------ Exercise input ------

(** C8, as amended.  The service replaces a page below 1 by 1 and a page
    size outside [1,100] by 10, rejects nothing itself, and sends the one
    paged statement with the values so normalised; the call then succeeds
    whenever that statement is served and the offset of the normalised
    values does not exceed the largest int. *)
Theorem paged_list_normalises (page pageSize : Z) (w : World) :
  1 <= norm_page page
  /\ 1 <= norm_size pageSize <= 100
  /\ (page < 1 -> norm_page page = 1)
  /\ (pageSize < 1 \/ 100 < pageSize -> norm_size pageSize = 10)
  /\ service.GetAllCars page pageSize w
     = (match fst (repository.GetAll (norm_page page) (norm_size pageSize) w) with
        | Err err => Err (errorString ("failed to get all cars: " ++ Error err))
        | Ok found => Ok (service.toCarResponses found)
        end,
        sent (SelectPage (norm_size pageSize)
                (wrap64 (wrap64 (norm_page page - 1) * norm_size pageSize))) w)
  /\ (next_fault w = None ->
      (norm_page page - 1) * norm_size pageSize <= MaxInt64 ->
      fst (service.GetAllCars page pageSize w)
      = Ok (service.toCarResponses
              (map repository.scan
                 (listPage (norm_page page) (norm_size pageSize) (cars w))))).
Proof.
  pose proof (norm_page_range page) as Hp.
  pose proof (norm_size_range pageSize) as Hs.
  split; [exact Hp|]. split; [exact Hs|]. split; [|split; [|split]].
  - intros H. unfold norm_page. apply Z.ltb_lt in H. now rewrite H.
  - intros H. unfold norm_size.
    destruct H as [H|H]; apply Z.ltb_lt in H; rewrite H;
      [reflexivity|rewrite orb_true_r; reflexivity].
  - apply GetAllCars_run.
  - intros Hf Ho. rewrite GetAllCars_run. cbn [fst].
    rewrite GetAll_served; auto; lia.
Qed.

------

◆ **What you are asked to do**: Reproduce the entries exactly as they appear.

◆ **The completed task**:
(** C8, as amended.  The service replaces a page below 1 by 1 and a page
    size outside [1,100] by 10, rejects nothing itself, and sends the one
    paged statement with the values so normalised; the call then succeeds
    whenever that statement is served and the offset of the normalised
    values does not exceed the largest int. *)
Theorem paged_list_normalises (page pageSize : Z) (w : World) :
  1 <= norm_page page
  /\ 1 <= norm_size pageSize <= 100
  /\ (page < 1 -> norm_page page = 1)
  /\ (pageSize < 1 \/ 100 < pageSize -> norm_size pageSize = 10)
  /\ service.GetAllCars page pageSize w
     = (match fst (repository.GetAll (norm_page page) (norm_size pageSize) w) with
        | Err err => Err (errorString ("failed to get all cars: " ++ Error err))
        | Ok found => Ok (service.toCarResponses found)
        end,
        sent (SelectPage (norm_size pageSize)
                (wrap64 (wrap64 (norm_page page - 1) * norm_size pageSize))) w)
  /\ (next_fault w = None ->
      (norm_page page - 1) * norm_size pageSize <= MaxInt64 ->
      fst (service.GetAllCars page pageSize w)
      = Ok (service.toCarResponses
              (map repository.scan
                 (listPage (norm_page page) (norm_size pageSize) (cars w))))).
Proof.
  pose proof (norm_page_range page) as Hp.
  pose proof (norm_size_range pageSize) as Hs.
  split; [exact Hp|]. split; [exact Hs|]. split; [|split; [|split]].
  - intros H. unfold norm_page. apply Z.ltb_lt in H. now rewrite H.
  - intros H. unfold norm_size.
    destruct H as [H|H]; apply Z.ltb_lt in H; rewrite H;
      [reflexivity|rewrite orb_true_r; reflexivity].
  - apply GetAllCars_run.
  - intros Hf Ho. rewrite GetAllCars_run. cbn [fst].
    rewrite GetAll_served; auto; lia.
Qed.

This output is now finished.